15 - Pour des raisons culturelles, comme nous le verrons plus loin, La migration est effectuée presque exclusivement par les hommes jeunes. Cependant, les facilités accordées au regroupement familial à partir de 1981, ont quelque peu rajeuni et féminisé le flux. Au début des années 80 la durée moyenne de séjour en France des migrants de la vallée du Fleuve Sénégal était de 7,7 ans, ce chiffre cachant d'importantes disparités. Condé et Diagne (1986) notaient déjà une tendance chez les migrants à prolonger leur séjour jusqu'à l'âge de la retraite. Cela s'explique par le changement de la politique migratoire qui a mis fin à la migration tournante adoptée jusque là et a considérablement augmenté la durée de séjour des migrants de la vallée du fleuve Sénégal. Cette longue période en France est entrecoupée de retour au pays d'origine tous les 3 à 5 ans pour une durée de 1 à 6 mois.
16 - Plusieurs études effectuées auprès de migrants de la région des trois frontières ont constaté l'importance de la variable ethnique dans la propension à émigrer et dans les stratégies migratoires adoptées (Findley, 1990 ; Condé, 1986). Deux ethnies ont une longue tradition migratoire dans la région : les Soninké et les Toucouleur. Leur forte participation dans l'activité migratoire est à rattacher à leur histoire et à leur organisation sociale.
17 - Les pratiques migratoires diffèrent d'une ethnie à une autre. Ainsi, les Soninké, ont progressivement abandonné le "navetanat", et migrent depuis les années 50 vers la France alors que les Toucouleur et les Peul ont maintenu la migration vers les principales destinations africaines. Cela tient en partie à des raisons historiques. Les Soninké ont été mobilisés dans l'armée française lors de la deuxième guerre mondiale. A la fin des hostilités, quelques uns sont restés en France et ont favorisé progressivement l'établissement de réseaux migratoires. Ainsi, au début des années 80, près de 70% des immigrés en France provenant du Sénégal, du Mali et de la Mauritanie appartenaient à l'ethnie Soninké suivi de loin par les Toucouleur avec 16,5 % (Condé, 1986:58).
18 - La composante ethnique des immigrés, et plus particulièrement la forte cohésion des ethnies de la région des trois frontières, est un élément essentiel dans le fonctionnement de la migration vers la France.
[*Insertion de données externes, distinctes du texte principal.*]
(** Over any sequence of events, the page is in a meeting only with a room token that an
    answer of the API carried, and it takes itself for the host only if that answer did. *)
Theorem page_enters_with_issued_token (name stored : option chars) (evs : list page_event) is_host host host_uid token wr :
  meeting_status (page_run (page_new name stored) evs).1 = StAdmitted is_host host host_uid token wr ->
  exists r, answered evs r /\ ps_room_token r = Some token /\ (is_host = true -> ps_is_host r = true).
Proof.
  intros Hs. enough (entered_by evs (meeting_status (page_run (page_new name stored) evs).1)) as H by (by rewrite Hs in H).
  clear Hs. induction evs as [|ev evs IH] using rev_ind; [done |].
  unfold page_run in *. rewrite run_app. destruct (run page_step (page_new name stored) evs) as [p o]. simpl in *.
  pose proof (page_step_entered evs p ev IH) as H. by destruct (page_step p ev).
Qed.

(** ** How often the page asks to join *)

Definition join_requests (effects : list page_effect) : nat :=
  length (List.filter (fun f => match f with PgJoinRequest _ => true | _ => false end) effects).

Definition activations (evs : list page_event) : nat :=
  length (List.filter (fun ev => match ev with PgActivated _ => true | _ => false end) evs).

Lemma check_reply_attempted (t : check_task) reply (p : Page) : auto_join_attempted (on_check_reply t reply p) = auto_join_attempted p.
Proof. unfold on_check_reply, show_wait_error. repeat case_match; done. Qed.

Lemma join_reply_attempted (local_id : string) (dn : chars) reply (p : Page) :
  auto_join_attempted (on_join_reply local_id dn reply p) = auto_join_attempted p.
Proof. unfold on_join_reply, note_reply. repeat case_match; done. Qed.

Lemma rejoin_reply_attempted (local_id : string) reply (p : Page) : auto_join_attempted (on_rejoin_reply local_id reply p) = auto_join_attempted p.
Proof. unfold on_rejoin_reply, note_reply. repeat case_match; done. Qed.

Lemma page_step_requests (p : Page) (ev : page_event) :
  let '(p', o) := page_step p ev in
  (join_requests o + (if auto_join_attempted p then 1 else 0) <= (if auto_join_attempted p' then 1 else 0) + activations [ev])%nat.
Proof.
  destruct ev; simpl; try (unfold activations; simpl; lia).
  - unfold on_submit. destruct (validate_display_name _); unfold activations; simpl; lia.
  - unfold auto_join. destruct (pg_name p), (meeting_status p); unfold activations; simpl; try lia.
    destruct (auto_join_attempted p) eqn:E; simpl; rewrite ?E; lia.
  - unfold observer_effect. destruct (observer_token_signal p) as [[|]|], (pg_observer p); unfold activations; simpl; lia.
  - unfold render. destruct (pg_name p), (meeting_status p), (pg_waiting_room p); unfold activations; simpl; try lia.
    destruct (String.eqb _ _); simpl; lia.
  - destruct (pg_joins p !! i) as [[dn|dn]|]; unfold activations; simpl; rewrite ?join_reply_attempted, ?rejoin_reply_attempted; simpl; lia.
  - destruct (pg_waiting_room p); unfold activations; simpl; lia.
  - unfold set_connected. destruct (pg_observing p), (pg_waiting_room p) eqn:E; unfold activations; simpl; rewrite ?E; simpl; lia.
  - unfold set_connected. destruct (pg_waiting_room p) eqn:E; unfold activations; simpl; rewrite ?E; simpl; lia.
  - unfold set_connected, show_wait_error. destruct (pg_waiting_room p) eqn:E; unfold activations; simpl; rewrite ?E; simpl; lia.
  - destruct (pg_observing p); unfold activations; simpl; lia.
  - destruct (pg_observing p); unfold activations; simpl; lia.
  - destruct (pg_checks p !! i) as [t|]; unfold activations; simpl; [rewrite check_reply_attempted; simpl |]; lia.
Qed.

(** The page asks once by itself, and once for each push that the meeting has started. *)
Theorem page_asks_once (name stored : option chars) (evs : list page_event) :
  (join_requests (page_run (page_new name stored) evs).2 <= 1 + activations evs)%nat.
Proof.
  enough (forall p, let '(p', o) := page_run p evs in
    (join_requests o + (if auto_join_attempted p then 1 else 0) <= (if auto_join_attempted p' then 1 else 0) + activations evs)%nat) as H.
  { specialize (H (page_new name stored)). destruct (page_run _ evs) as [p' o]. simpl in *. destruct (auto_join_attempted p'); lia. }
  induction evs as [|ev evs IH]; intros p; unfold page_run in *; simpl; [unfold activations; simpl; lia |].
  pose proof (page_step_requests p ev) as Hs. destruct (page_step p ev) as [p1 o1]. specialize (IH p1). destruct (run page_step p1 evs) as [p2 o2].
  unfold join_requests, activations in *. change (ev :: evs) with ([ev] ++ evs). rewrite !List.filter_app, !length_app. lia.
Qed.
Lemma remove_commutes_witness :
  valid_dro sample_file /\
  exists out n12 n21,
    remove_channel
      (firstn 29 sample_file ++ [0x7A; 0x09; 0x81; 0x3F; 0x02; 0x20; 0x05; 0x11]) 9
      = Ret (Done (out, n12)) /\
    remove_channel
      (firstn 29 sample_file ++ [0x00; 0x30; 0x7A; 0x09; 0x02; 0x20; 0x05; 0x11]) 0
      = Ret (Done (out, n21)) /\
    (1 + n12 = 1 + n21)%nat.
Proof.
  split; [exact sample_file_valid|].
  apply (remove_commutes sample_file 0 9 _ _ 1%nat 1%nat sample_file_valid);
    reflexivity.
Defined.

(** X11: Remove and Isolate commute too: Remove(C1) followed by Isolate(C2)
    writes the same bytes as Isolate(C2) followed by Remove(C1), with the
    same total of dropped tokens. *)
Theorem remove_isolate_commute (data : list Z) (C1 C2 : Z)
    (out1 out2 : list Z) (n1 n2 : nat) :
  valid_dro data ->
  remove_channel data C1 = Ret (Done (out1, n1)) ->
  isolate_channel data C2 = Ret (Done (out2, n2)) ->
  exists out n12 n21,
    isolate_channel out1 C2 = Ret (Done (out, n12)) /\
    remove_channel out2 C1 = Ret (Done (out, n21)) /\
    (n1 + n12 = n2 + n21)%nat.
Proof.
  intros Hv H1 H2.
  rewrite (remove_channel_rewritten data C1 Hv) in H1.
  rewrite (isolate_channel_rewritten data C2 Hv) in H2.
  injection H1 as <- <-. injection H2 as <- <-.
  set (d1 := remove_drops (codemap_of data) C1).
  set (k2 := isolate_keeps (codemap_of data) C2).
  set (k1 := fun t => negb (d1 t)). set (d2 := fun t => negb (k2 t)).
  eexists _, _, _. split; [|split].
  - rewrite (isolate_channel_rewritten _ C2 (rewritten_valid data k1 Hv)).
    rewrite (rewritten_codemap data k1 Hv). fold k2 d2.
    rewrite (rewritten_compose data k1 k2 Hv), (rewritten_tokens data k1 Hv).
    reflexivity.
  - rewrite (remove_channel_rewritten _ C1 (rewritten_valid data k2 Hv)).
    rewrite (rewritten_codemap data k2 Hv). fold d1 k1.
    rewrite (rewritten_compose data k2 k1 Hv), (rewritten_tokens data k2 Hv).
    now rewrite (filter_swap _ k1 k2).
  - unfold k1. rewrite (filter_counts_union _ d1 d2).
    assert (E : filter d1 (filter k2 (tokens_of data))
                = filter d1 (filter (fun t => negb (d2 t)) (tokens_of data))).
    { f_equal. apply filter_ext. intros t. unfold d2. now rewrite negb_involutive. }
    rewrite E, (filter_counts_union _ d2 d1).
    f_equal. apply filter_ext. intros t. apply orb_comm.
Qed.
Definition compute_round_trip_cost
    (cost_model : gmap string value) (notional : float) : result float :=
  let cm_type := dict_get cost_model "type" (VStr "futures") in
  if value_is_str cm_type "futures" then
    commission ← as_num (dict_get cost_model "commission_per_side" (VNum 2.50));
    slippage_ticks ← as_num (dict_get cost_model "slippage_ticks" (VNum 0.5));
    tick_value ← as_num (dict_get cost_model "tick_value" (VNum 12.50));
    Ok (2 * commission + 2 * slippage_ticks * tick_value)%float
  else if value_is_str cm_type "crypto_cex" then
    maker ← as_num (dict_get cost_model "maker_fee" (VNum 0.0002));
    taker ← as_num (dict_get cost_model "taker_fee" (VNum 0.0005));
    slip ← as_num (dict_get cost_model "slippage_pct" (VNum 0.0005));
    Ok ((maker + taker + 2 * slip) * notional)%float
  else if value_is_str cm_type "crypto_dex" then
    maker ← as_num (dict_get cost_model "maker_fee" (VNum 0.0002));
    taker ← as_num (dict_get cost_model "taker_fee" (VNum 0.0005));
    gas ← as_num (dict_get cost_model "gas_per_trade" (VNum 0.50));
    slip ← as_num (dict_get cost_model "slippage_pct" (VNum 0.001));
    Ok ((maker + taker + 2 * slip) * notional + 2 * gas)%float
  else Raise (ValueError_unknown_cost_model cm_type).

(** [cost_model.get(key, dflt)] read as a number. *)
Definition num_field (cost_model : gmap string value) (key : string)
    (dflt : float) : result float :=
  as_num (dict_get cost_model key (VNum dflt)).

(** "Valid numeric input": the type tag is absent or one of the three
    supported ones, and every numeric field that is present holds a number. *)
Definition num_or_absent (cost_model : gmap string value) (key : string) : bool :=
  match cost_model !! key with
  | Some (VStr _) => false
  | _ => true
  end.

Definition supported_type (v : value) : bool :=
  value_is_str v "futures" || value_is_str v "crypto_cex"
  || value_is_str v "crypto_dex".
Elle garantit la structuration et l'organisation de la communauté d'immigrés ainsi que leur attachement au lieu d'origine. Ces éléments favorisent une importante circulation de personnes, d'argent, de biens et d'informations entre les différents points du circuit migratoire ainsi que la mise en place de véritables communautés transnationales (Rouse, 1992; Goldring, 1992). La solide organisation communautaire des immigrés du bassin du fleuve Sénégal, combinée à l'évolution des contextes du pays d'accueil et de la zone de départ, vont favoriser l'émergence au sein de la communauté d'immigrés du bassin du fleuve Sénégal en France d'associations tournées vers le développement de la région d'origine.